▸ **Your instructions**:
The answer is to be one number: the count of lines in this listing that have the string "insertion".

▸ **Source data**:
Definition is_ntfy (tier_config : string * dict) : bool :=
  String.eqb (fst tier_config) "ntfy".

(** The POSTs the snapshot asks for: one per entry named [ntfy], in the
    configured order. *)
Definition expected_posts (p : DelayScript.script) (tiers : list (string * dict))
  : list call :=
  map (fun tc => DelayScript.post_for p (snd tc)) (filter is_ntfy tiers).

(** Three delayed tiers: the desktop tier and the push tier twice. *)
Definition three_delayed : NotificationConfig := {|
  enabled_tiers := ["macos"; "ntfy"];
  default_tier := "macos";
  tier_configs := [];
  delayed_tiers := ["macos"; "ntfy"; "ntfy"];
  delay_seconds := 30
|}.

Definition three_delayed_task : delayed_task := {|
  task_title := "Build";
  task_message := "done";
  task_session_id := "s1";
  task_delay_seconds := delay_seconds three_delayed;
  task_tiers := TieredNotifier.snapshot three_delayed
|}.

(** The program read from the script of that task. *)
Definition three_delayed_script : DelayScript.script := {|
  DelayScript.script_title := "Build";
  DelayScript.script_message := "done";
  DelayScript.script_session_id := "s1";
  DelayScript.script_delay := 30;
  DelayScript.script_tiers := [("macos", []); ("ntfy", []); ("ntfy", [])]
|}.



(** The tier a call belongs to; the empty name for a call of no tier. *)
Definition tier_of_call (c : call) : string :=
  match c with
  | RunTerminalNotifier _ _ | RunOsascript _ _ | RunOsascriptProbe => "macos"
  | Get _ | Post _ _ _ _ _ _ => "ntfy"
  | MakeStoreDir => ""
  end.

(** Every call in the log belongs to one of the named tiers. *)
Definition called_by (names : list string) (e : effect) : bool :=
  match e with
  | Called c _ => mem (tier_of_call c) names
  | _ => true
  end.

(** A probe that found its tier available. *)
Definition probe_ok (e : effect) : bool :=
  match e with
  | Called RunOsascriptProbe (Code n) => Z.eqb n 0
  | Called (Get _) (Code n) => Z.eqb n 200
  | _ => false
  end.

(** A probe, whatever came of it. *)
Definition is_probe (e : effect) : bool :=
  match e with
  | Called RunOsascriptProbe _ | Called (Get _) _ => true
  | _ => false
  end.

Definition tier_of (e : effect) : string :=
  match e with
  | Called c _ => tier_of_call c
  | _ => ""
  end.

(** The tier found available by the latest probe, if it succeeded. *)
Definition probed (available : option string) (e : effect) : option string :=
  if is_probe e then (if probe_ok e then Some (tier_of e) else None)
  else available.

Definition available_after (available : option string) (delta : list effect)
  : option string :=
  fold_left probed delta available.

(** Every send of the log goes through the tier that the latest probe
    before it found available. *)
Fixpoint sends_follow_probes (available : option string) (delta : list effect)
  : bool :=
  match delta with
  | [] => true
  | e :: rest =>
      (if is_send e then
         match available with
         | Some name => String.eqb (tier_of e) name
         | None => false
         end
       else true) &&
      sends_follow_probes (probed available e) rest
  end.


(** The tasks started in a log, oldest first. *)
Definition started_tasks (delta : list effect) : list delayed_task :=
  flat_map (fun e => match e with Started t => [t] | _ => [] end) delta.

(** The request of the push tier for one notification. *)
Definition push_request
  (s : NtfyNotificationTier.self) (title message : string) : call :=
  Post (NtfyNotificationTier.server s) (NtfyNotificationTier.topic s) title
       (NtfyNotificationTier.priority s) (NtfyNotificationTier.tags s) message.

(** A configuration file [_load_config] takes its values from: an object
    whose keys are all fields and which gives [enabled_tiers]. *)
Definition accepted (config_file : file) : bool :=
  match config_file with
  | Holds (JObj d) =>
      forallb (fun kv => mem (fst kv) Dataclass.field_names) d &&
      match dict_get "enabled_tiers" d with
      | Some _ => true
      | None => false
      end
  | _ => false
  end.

--

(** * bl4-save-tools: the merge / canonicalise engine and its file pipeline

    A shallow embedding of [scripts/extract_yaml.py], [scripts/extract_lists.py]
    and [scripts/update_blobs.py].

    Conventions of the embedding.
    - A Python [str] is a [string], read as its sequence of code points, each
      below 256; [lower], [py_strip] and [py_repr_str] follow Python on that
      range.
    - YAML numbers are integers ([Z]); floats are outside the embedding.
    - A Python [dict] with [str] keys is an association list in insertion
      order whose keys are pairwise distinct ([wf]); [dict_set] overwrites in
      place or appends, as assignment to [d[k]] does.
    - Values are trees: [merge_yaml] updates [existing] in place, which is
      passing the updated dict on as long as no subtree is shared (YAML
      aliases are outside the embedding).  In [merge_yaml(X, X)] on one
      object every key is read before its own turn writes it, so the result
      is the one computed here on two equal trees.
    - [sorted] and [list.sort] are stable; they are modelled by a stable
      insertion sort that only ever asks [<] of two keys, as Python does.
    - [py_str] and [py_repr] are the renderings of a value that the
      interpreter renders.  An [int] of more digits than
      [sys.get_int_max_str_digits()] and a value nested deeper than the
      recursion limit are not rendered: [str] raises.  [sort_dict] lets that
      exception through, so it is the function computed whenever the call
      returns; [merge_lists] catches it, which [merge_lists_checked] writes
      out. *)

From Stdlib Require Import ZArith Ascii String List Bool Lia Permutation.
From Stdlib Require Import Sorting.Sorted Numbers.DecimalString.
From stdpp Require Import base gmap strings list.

...

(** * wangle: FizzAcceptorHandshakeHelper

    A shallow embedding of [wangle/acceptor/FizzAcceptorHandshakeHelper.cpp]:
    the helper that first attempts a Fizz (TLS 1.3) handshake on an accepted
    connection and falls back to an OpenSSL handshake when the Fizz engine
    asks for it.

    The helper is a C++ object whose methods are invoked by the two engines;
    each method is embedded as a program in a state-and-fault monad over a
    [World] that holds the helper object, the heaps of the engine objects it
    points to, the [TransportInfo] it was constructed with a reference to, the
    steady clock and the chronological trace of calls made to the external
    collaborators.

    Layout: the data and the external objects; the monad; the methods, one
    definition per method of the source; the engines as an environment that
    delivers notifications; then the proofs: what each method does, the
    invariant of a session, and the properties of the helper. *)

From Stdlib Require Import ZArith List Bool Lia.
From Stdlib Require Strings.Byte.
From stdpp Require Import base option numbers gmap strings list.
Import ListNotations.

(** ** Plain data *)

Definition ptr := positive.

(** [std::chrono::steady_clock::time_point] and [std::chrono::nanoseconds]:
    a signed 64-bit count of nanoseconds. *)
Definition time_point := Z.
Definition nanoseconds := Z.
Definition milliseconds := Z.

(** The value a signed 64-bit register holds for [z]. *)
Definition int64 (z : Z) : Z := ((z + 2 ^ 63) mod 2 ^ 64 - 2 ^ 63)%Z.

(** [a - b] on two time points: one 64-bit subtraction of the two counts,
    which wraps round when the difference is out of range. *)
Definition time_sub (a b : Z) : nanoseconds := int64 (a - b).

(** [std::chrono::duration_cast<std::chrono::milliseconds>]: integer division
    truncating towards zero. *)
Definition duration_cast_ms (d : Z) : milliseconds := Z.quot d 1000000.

▸ **Solved exercise**:
2